Each entry has to be reproduced in full, exactly as given.

Top of Dataset records

(** * cursor-api-transformer: schema translation, model fallback and SSE relay

    A shallow embedding of the two proxies of the repository:
    [proxy.go] (OpenAI format to DeepSeek, module [DeepSeek]) and
    [proxy-poe.go] (Claude format to the POE OpenAI endpoint, module
    [Poe]), with the properties of the specification stated on them.

    Bodies on the wire are byte strings; [encoding/json] enters through a
    text codec ([JsonCodec]) that every definition takes as a parameter,
    and through the struct tags of the Go types, which are followed
    field by field on JSON trees. *)

From Stdlib Require Import String Ascii List ZArith Bool Lia.
From Stdlib Require Import DecimalString.
From Stdlib Require Import OrderedTypeEx Sorted Permutation Orders Mergesort.
From Equations Require Import Equations.
Import ListNotations.

Open Scope string_scope.

Set Warnings "-register-all".


(** ** Package strings *)

Module GoStrings.

Definition byte (n : nat) : ascii := ascii_of_nat n.

Definition bytes (l : list nat) : string :=
  string_of_list_ascii (map byte l).

Definition LF : string := String (byte 10) "".
Definition DQ : string := String (byte 34) "".

(** [cutPrefix s p] is [strings.CutPrefix]: the rest of [s] after [p]. *)
Fixpoint cutPrefix (s p : string) {struct p} : option string :=
  match p with
  | "" => Some s
  | String a p' =>
      match s with
      | "" => None
      | String b s' => if Ascii.eqb a b then cutPrefix s' p' else None
      end
  end.

Definition HasPrefix (s p : string) : bool :=
  match cutPrefix s p with Some _ => true | None => false end.

Definition TrimPrefix (s p : string) : string :=
  match cutPrefix s p with Some r => r | None => s end.

Fixpoint Contains (s sub : string) : bool :=
  HasPrefix s sub ||
  match s with
  | "" => false
  | String _ s' => Contains s' sub
  end.

(** [strings.ToLower], exact in the ASCII bytes of its result: ASCII
    capitals are lowered; U+0130 and U+212A, the two runes outside ASCII
    whose lower case is an ASCII letter, become [i] and [k]; every other
    byte is kept, where Go writes the lower case of a letter outside
    ASCII, again outside ASCII. *)
Definition lowerByte (c : ascii) : ascii :=
  let n := nat_of_ascii c in
  if (65 <=? n)%nat && (n <=? 90)%nat then ascii_of_nat (n + 32) else c.

Fixpoint ToLower (s : string) : string :=
  match s with
  | "" => ""
  | String c r =>
      match cutPrefix s (bytes [196; 176]), cutPrefix s (bytes [226; 132; 170]) with
      | Some _, _ => String "i" (match r with String _ r' => ToLower r' | "" => "" end)
      | _, Some _ =>
          String "k" (match r with
                      | String _ (String _ r') => ToLower r'
                      | _ => ""
                      end)
      | None, None => String (lowerByte c) (ToLower r)
      end
  end.

Fixpoint Join (elems : list string) (sep : string) : string :=
  match elems with
  | [] => ""
  | [x] => x
  | x :: rest => x ++ sep ++ Join rest sep
  end.

Fixpoint rev (s : string) : string :=
  match s with
  | "" => ""
  | String c s' => rev s' ++ String c ""
  end.

(** The UTF-8 encodings of the runes for which [unicode.IsSpace] holds:
    tab to carriage return, space, U+0085, U+00A0, U+1680,
    U+2000 to U+200A, U+2028, U+2029, U+202F, U+205F, U+3000. *)
Definition spaceRunes : list string :=
  map bytes
    [ [9]; [10]; [11]; [12]; [13]; [32];
      [194; 133]; [194; 160]; [225; 154; 128];
      [226; 128; 128]; [226; 128; 129]; [226; 128; 130]; [226; 128; 131];
      [226; 128; 132]; [226; 128; 133]; [226; 128; 134]; [226; 128; 135];
      [226; 128; 136]; [226; 128; 137]; [226; 128; 138];
      [226; 128; 168]; [226; 128; 169]; [226; 128; 175];
      [226; 129; 159]; [227; 128; 128] ].

Fixpoint cutFirst (ps : list string) (s : string) : option string :=
  match ps with
  | [] => None
  | p :: ps' =>
      match cutPrefix s p with
      | Some r => Some r
      | None => cutFirst ps' s
      end
  end.

(** Drop leading occurrences of the sequences [ps], at most [n] of them. *)
Fixpoint trimLeftN (ps : list string) (n : nat) (s : string) : string :=
  match n with
  | O => s
  | S n' =>
      match cutFirst ps s with
      | Some r => trimLeftN ps n' r
      | None => s
      end
  end.

Definition TrimLeftSpace (s : string) : string :=
  trimLeftN spaceRunes (String.length s) s.

(** Trailing runes are found from the end, so the reversed string is
    matched against the reversed encodings. *)
Definition TrimRightSpace (s : string) : string :=
  rev (trimLeftN (map rev spaceRunes) (String.length s) (rev s)).

Definition TrimSpace (s : string) : string :=
  TrimRightSpace (TrimLeftSpace s).

End GoStrings.

Import GoStrings.

(** ** Numbers as float64

    [json.Unmarshal] reads a number into an [interface{}] with
    [strconv.ParseFloat], and [json.Marshal] writes a float64 with the
    fewest digits that read back as the same float64. A float64 that is
    not zero is a sign, a mantissa [m] with [0 < m < 2 ^ 53] and an
    exponent [e] with [-1074 <= e <= 971], the value being [m * 2 ^ e];
    infinities and NaN do not occur. *)

Module Float64.
Local Open Scope Z_scope.

Definition digitOf (c : ascii) : option Z :=
  let n := Z.of_nat (nat_of_ascii c) in
  if (48 <=? n) && (n <=? 57) then Some (n - 48) else None.

(** The digits at the head of [s]: their value after [acc], how many
    they are, and what comes after them. *)
Fixpoint readDigits (s : string) (acc count : Z) : Z * Z * string :=
  match s with
  | String c r =>
      match digitOf c with
      | Some d => readDigits r (10 * acc + d) (count + 1)
      | None => (acc, count, s)
      end
  | EmptyString => (acc, count, s)
  end.

(** A number literal as sign, digits and power of ten. *)
Definition readNumber (lit : string) : option (bool * Z * Z) :=
  let (neg, s1) := match lit with
                   | String "-" r => (true, r)
                   | _ => (false, lit)
                   end in
  let '(ip, n1, s2) := readDigits s1 0 0 in
  if n1 =? 0 then None
  else
    let '(d, nf, s3) := match s2 with
                        | String "." r => readDigits r ip 0
                        | _ => (ip, 0, s2)
                        end in
    match s3 with
    | EmptyString => Some (neg, d, - nf)
    | String c r =>
        if Ascii.eqb c "e" || Ascii.eqb c "E" then
          let (eneg, r1) := match r with
                            | String "-" r' => (true, r')
                            | String "+" r' => (false, r')
                            | _ => (false, r)
                            end in
          let '(ev, ne, r2) := readDigits r1 0 0 in
          if (ne =? 0) || negb (String.eqb r2 "") then None
          else Some (neg, d, (if eneg then - ev else ev) - nf)
        else None
    end.

(** Nearest integer to [p / q], ties to even. *)
Definition roundHalfEven (p q : Z) : Z :=
  let (m, r) := Z.div_eucl p q in
  match 2 * r ?= q with
  | Lt => m
  | Eq => if Z.even m then m else m + 1
  | Gt => m + 1
  end.

(** [floor (log2 (p / q))] for positive [p] and [q]. *)
Definition floorLog2 (p q : Z) : Z :=
  let b := Z.log2 p - Z.log2 q in
  let above := if 0 <=? b then q * 2 ^ b <=? p else q <=? p * 2 ^ (- b) in
  if above then b else b - 1.

(** The float64 nearest to [p / q] as mantissa and exponent, the value
    being [m * 2 ^ e] with [m < 2 ^ 53] and [e >= -1074]; [None] beyond the
    largest float64. *)
Definition nearest (p q : Z) : option (Z * Z) :=
  let e := Z.max (floorLog2 p q - 52) (- 1074) in
  let m := if 0 <=? e then roundHalfEven p (q * 2 ^ e)
           else roundHalfEven (p * 2 ^ (- e)) q in
  let (m, e) := if m =? 2 ^ 53 then (2 ^ 52, e + 1) else (m, e) in
  if 971 <? e then None else Some (m, e).

Definition decimal (n : Z) : string := NilEmpty.string_of_uint (N.to_uint (Z.to_N n)).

Bottom of Dataset records

**Answer section**:
(** * cursor-api-transformer: schema translation, model fallback and SSE relay

    A shallow embedding of the two proxies of the repository:
    [proxy.go] (OpenAI format to DeepSeek, module [DeepSeek]) and
    [proxy-poe.go] (Claude format to the POE OpenAI endpoint, module
    [Poe]), with the properties of the specification stated on them.

    Bodies on the wire are byte strings; [encoding/json] enters through a
    text codec ([JsonCodec]) that every definition takes as a parameter,
    and through the struct tags of the Go types, which are followed
    field by field on JSON trees. *)

From Stdlib Require Import String Ascii List ZArith Bool Lia.
From Stdlib Require Import DecimalString.
From Stdlib Require Import OrderedTypeEx Sorted Permutation Orders Mergesort.
From Equations Require Import Equations.
Import ListNotations.

Open Scope string_scope.

Set Warnings "-register-all".


(** ** Package strings *)

Module GoStrings.

Definition byte (n : nat) : ascii := ascii_of_nat n.

Definition bytes (l : list nat) : string :=
  string_of_list_ascii (map byte l).

Definition LF : string := String (byte 10) "".
Definition DQ : string := String (byte 34) "".

(** [cutPrefix s p] is [strings.CutPrefix]: the rest of [s] after [p]. *)
Fixpoint cutPrefix (s p : string) {struct p} : option string :=
  match p with
  | "" => Some s
  | String a p' =>
      match s with
      | "" => None
      | String b s' => if Ascii.eqb a b then cutPrefix s' p' else None
      end
  end.

Definition HasPrefix (s p : string) : bool :=
  match cutPrefix s p with Some _ => true | None => false end.

Definition TrimPrefix (s p : string) : string :=
  match cutPrefix s p with Some r => r | None => s end.

Fixpoint Contains (s sub : string) : bool :=
  HasPrefix s sub ||
  match s with
  | "" => false
  | String _ s' => Contains s' sub
  end.

(** [strings.ToLower], exact in the ASCII bytes of its result: ASCII
    capitals are lowered; U+0130 and U+212A, the two runes outside ASCII
    whose lower case is an ASCII letter, become [i] and [k]; every other
    byte is kept, where Go writes the lower case of a letter outside
    ASCII, again outside ASCII. *)
Definition lowerByte (c : ascii) : ascii :=
  let n := nat_of_ascii c in
  if (65 <=? n)%nat && (n <=? 90)%nat then ascii_of_nat (n + 32) else c.

Fixpoint ToLower (s : string) : string :=
  match s with
  | "" => ""
  | String c r =>
      match cutPrefix s (bytes [196; 176]), cutPrefix s (bytes [226; 132; 170]) with
      | Some _, _ => String "i" (match r with String _ r' => ToLower r' | "" => "" end)
      | _, Some _ =>
          String "k" (match r with
                      | String _ (String _ r') => ToLower r'
                      | _ => ""
                      end)
      | None, None => String (lowerByte c) (ToLower r)
      end
  end.

Fixpoint Join (elems : list string) (sep : string) : string :=
  match elems with
  | [] => ""
  | [x] => x
  | x :: rest => x ++ sep ++ Join rest sep
  end.

Fixpoint rev (s : string) : string :=
  match s with
  | "" => ""
  | String c s' => rev s' ++ String c ""
  end.

(** The UTF-8 encodings of the runes for which [unicode.IsSpace] holds:
    tab to carriage return, space, U+0085, U+00A0, U+1680,
    U+2000 to U+200A, U+2028, U+2029, U+202F, U+205F, U+3000. *)
Definition spaceRunes : list string :=
  map bytes
    [ [9]; [10]; [11]; [12]; [13]; [32];
      [194; 133]; [194; 160]; [225; 154; 128];
      [226; 128; 128]; [226; 128; 129]; [226; 128; 130]; [226; 128; 131];
      [226; 128; 132]; [226; 128; 133]; [226; 128; 134]; [226; 128; 135];
      [226; 128; 136]; [226; 128; 137]; [226; 128; 138];
      [226; 128; 168]; [226; 128; 169]; [226; 128; 175];
      [226; 129; 159]; [227; 128; 128] ].

Fixpoint cutFirst (ps : list string) (s : string) : option string :=
  match ps with
  | [] => None
  | p :: ps' =>
      match cutPrefix s p with
      | Some r => Some r
      | None => cutFirst ps' s
      end
  end.

(** Drop leading occurrences of the sequences [ps], at most [n] of them. *)
Fixpoint trimLeftN (ps : list string) (n : nat) (s : string) : string :=
  match n with
  | O => s
  | S n' =>
      match cutFirst ps s with
      | Some r => trimLeftN ps n' r
      | None => s
      end
  end.

Definition TrimLeftSpace (s : string) : string :=
  trimLeftN spaceRunes (String.length s) s.

(** Trailing runes are found from the end, so the reversed string is
    matched against the reversed encodings. *)
Definition TrimRightSpace (s : string) : string :=
  rev (trimLeftN (map rev spaceRunes) (String.length s) (rev s)).

Definition TrimSpace (s : string) : string :=
  TrimRightSpace (TrimLeftSpace s).

End GoStrings.

Import GoStrings.

(** ** Numbers as float64

    [json.Unmarshal] reads a number into an [interface{}] with
    [strconv.ParseFloat], and [json.Marshal] writes a float64 with the
    fewest digits that read back as the same float64. A float64 that is
    not zero is a sign, a mantissa [m] with [0 < m < 2 ^ 53] and an
    exponent [e] with [-1074 <= e <= 971], the value being [m * 2 ^ e];
    infinities and NaN do not occur. *)

Module Float64.
Local Open Scope Z_scope.

Definition digitOf (c : ascii) : option Z :=
  let n := Z.of_nat (nat_of_ascii c) in
  if (48 <=? n) && (n <=? 57) then Some (n - 48) else None.

(** The digits at the head of [s]: their value after [acc], how many
    they are, and what comes after them. *)
Fixpoint readDigits (s : string) (acc count : Z) : Z * Z * string :=
  match s with
  | String c r =>
      match digitOf c with
      | Some d => readDigits r (10 * acc + d) (count + 1)
      | None => (acc, count, s)
      end
  | EmptyString => (acc, count, s)
  end.

(** A number literal as sign, digits and power of ten. *)
Definition readNumber (lit : string) : option (bool * Z * Z) :=
  let (neg, s1) := match lit with
                   | String "-" r => (true, r)
                   | _ => (false, lit)
                   end in
  let '(ip, n1, s2) := readDigits s1 0 0 in
  if n1 =? 0 then None
  else
    let '(d, nf, s3) := match s2 with
                        | String "." r => readDigits r ip 0
                        | _ => (ip, 0, s2)
                        end in
    match s3 with
    | EmptyString => Some (neg, d, - nf)
    | String c r =>
        if Ascii.eqb c "e" || Ascii.eqb c "E" then
          let (eneg, r1) := match r with
                            | String "-" r' => (true, r')
                            | String "+" r' => (false, r')
                            | _ => (false, r)
                            end in
          let '(ev, ne, r2) := readDigits r1 0 0 in
          if (ne =? 0) || negb (String.eqb r2 "") then None
          else Some (neg, d, (if eneg then - ev else ev) - nf)
        else None
    end.

(** Nearest integer to [p / q], ties to even. *)
Definition roundHalfEven (p q : Z) : Z :=
  let (m, r) := Z.div_eucl p q in
  match 2 * r ?= q with
  | Lt => m
  | Eq => if Z.even m then m else m + 1
  | Gt => m + 1
  end.

(** [floor (log2 (p / q))] for positive [p] and [q]. *)
Definition floorLog2 (p q : Z) : Z :=
  let b := Z.log2 p - Z.log2 q in
  let above := if 0 <=? b then q * 2 ^ b <=? p else q <=? p * 2 ^ (- b) in
  if above then b else b - 1.

(** The float64 nearest to [p / q] as mantissa and exponent, the value
    being [m * 2 ^ e] with [m < 2 ^ 53] and [e >= -1074]; [None] beyond the
    largest float64. *)
Definition nearest (p q : Z) : option (Z * Z) :=
  let e := Z.max (floorLog2 p q - 52) (- 1074) in
  let m := if 0 <=? e then roundHalfEven p (q * 2 ^ e)
           else roundHalfEven (p * 2 ^ (- e)) q in
  let (m, e) := if m =? 2 ^ 53 then (2 ^ 52, e + 1) else (m, e) in
  if 971 <? e then None else Some (m, e).

Definition decimal (n : Z) : string := NilEmpty.string_of_uint (N.to_uint (Z.to_N n)).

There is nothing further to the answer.